In fact, healthcare is one of just three sectors that Standard & Poor's Equity Strategy recommends investors overweight in their portfolios (the others are information technology and industrials), and S&P equity analysts have a positive outlook for the healthcare sector based on positive fundamental outlooks for the pharmaceutical, biotechnology, and managed care industries, which together represent about 75% of the sector.
There are about two dozen exchange traded funds that offer a wide variety of exposures to the sector, including broad-based, global, and leveraged ETFs, as well as those targeting individual industries.

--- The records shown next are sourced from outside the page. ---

Lemma put_block_ok p body full loose skip c b :
  ok p body full loose skip -> fresh_block p b -> c ∈ live p -> Z.of_nat (length (body c)) < ChunkSize p ->
  let p' := put_block p c b in
  ok p' (<[c := b :: body c]> body) full loose skip /\ frame p' = frame p /\ freeChunks p' = freeChunks p /\
  blocks p' = <[b := unused p]> (blocks p) /\ held p' = held p.
Proof.
  intros Hok Hb Hc Hlen. unfold put_block.
  set (p1 := set_blocks p (<[b := _]> (blocks p)) (bnext p) (chunks p)).
  set (o := if _isPlacementNew p then objects p else {[data_of p b]} ∪ objects p).
  destruct (add_block p (set_objects p1 o) body full loose skip b) as [Hok1 Hh1]; try done.
  { cbn. unfold o. destruct (_isPlacementNew p); [done|apply union_subseteq_r]. }
  { intros E. cbn. unfold o. rewrite E. apply elem_of_union_l, elem_of_singleton. done. }
  destruct (push_block (set_objects p1 o) body full loose skip c b) as (p2 & E2 & Hok2 & Hk2); [done|done|done|].
  rewrite push_set_objects in E2. destruct (Chunk.Push p1 c b) as [r q] eqn:Eq. cbn [fst snd] in E2. injection E2 as -> <-.
  destruct (kept_held _ _ Hk2) as (Hh2 & _ & _). destruct (kept_parts _ _ Hk2) as (Hf2 & Eb2 & Eo2 & Efc2). clear Hk2.
  assert (Eres : (if _isPlacementNew q then q else set_objects q ({[data_of q b]} ∪ objects q)) = set_objects q o).
  { unfold Chunk.Push in Eq. destruct (Chunk.isFull p1 c); [done|]. injection Eq as <-. cbn. unfold o.
    destruct (_isPlacementNew p); done. }
  cbn zeta. rewrite Eres. split_and!; [exact Hok2| |exact Efc2|exact Eb2|rewrite Hh2; exact Hh1].
  transitivity (frame (set_objects p1 o)); [exact Hf2|done].
Qed.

Among broad-based healthcare ETFs, one choice is the Healthcare Select Sector SPDR Fund (XLV; overweight). It is the oldest, the largest, and the cheapest to own, and it holds the best one-year and three-year track record among all healthcare ETFs, whether broad-based or industry-specific. One drawback, however, is that because it tracks a market capitalization-weighted index, the fund's three largest holdings are pharmaceutical manufacturers Pfizer [PFE ****], Johnson and Johnson [JNJ ****], and Merck [MRK ****]. Those companies feature prominently in healthcare ETFs targeting the pharmaceutical industry, as well as other large-cap or broad-market ETFs and mutual funds that are based on market capitalization -weighted indexes, so the potential for overlap with other holdings is large.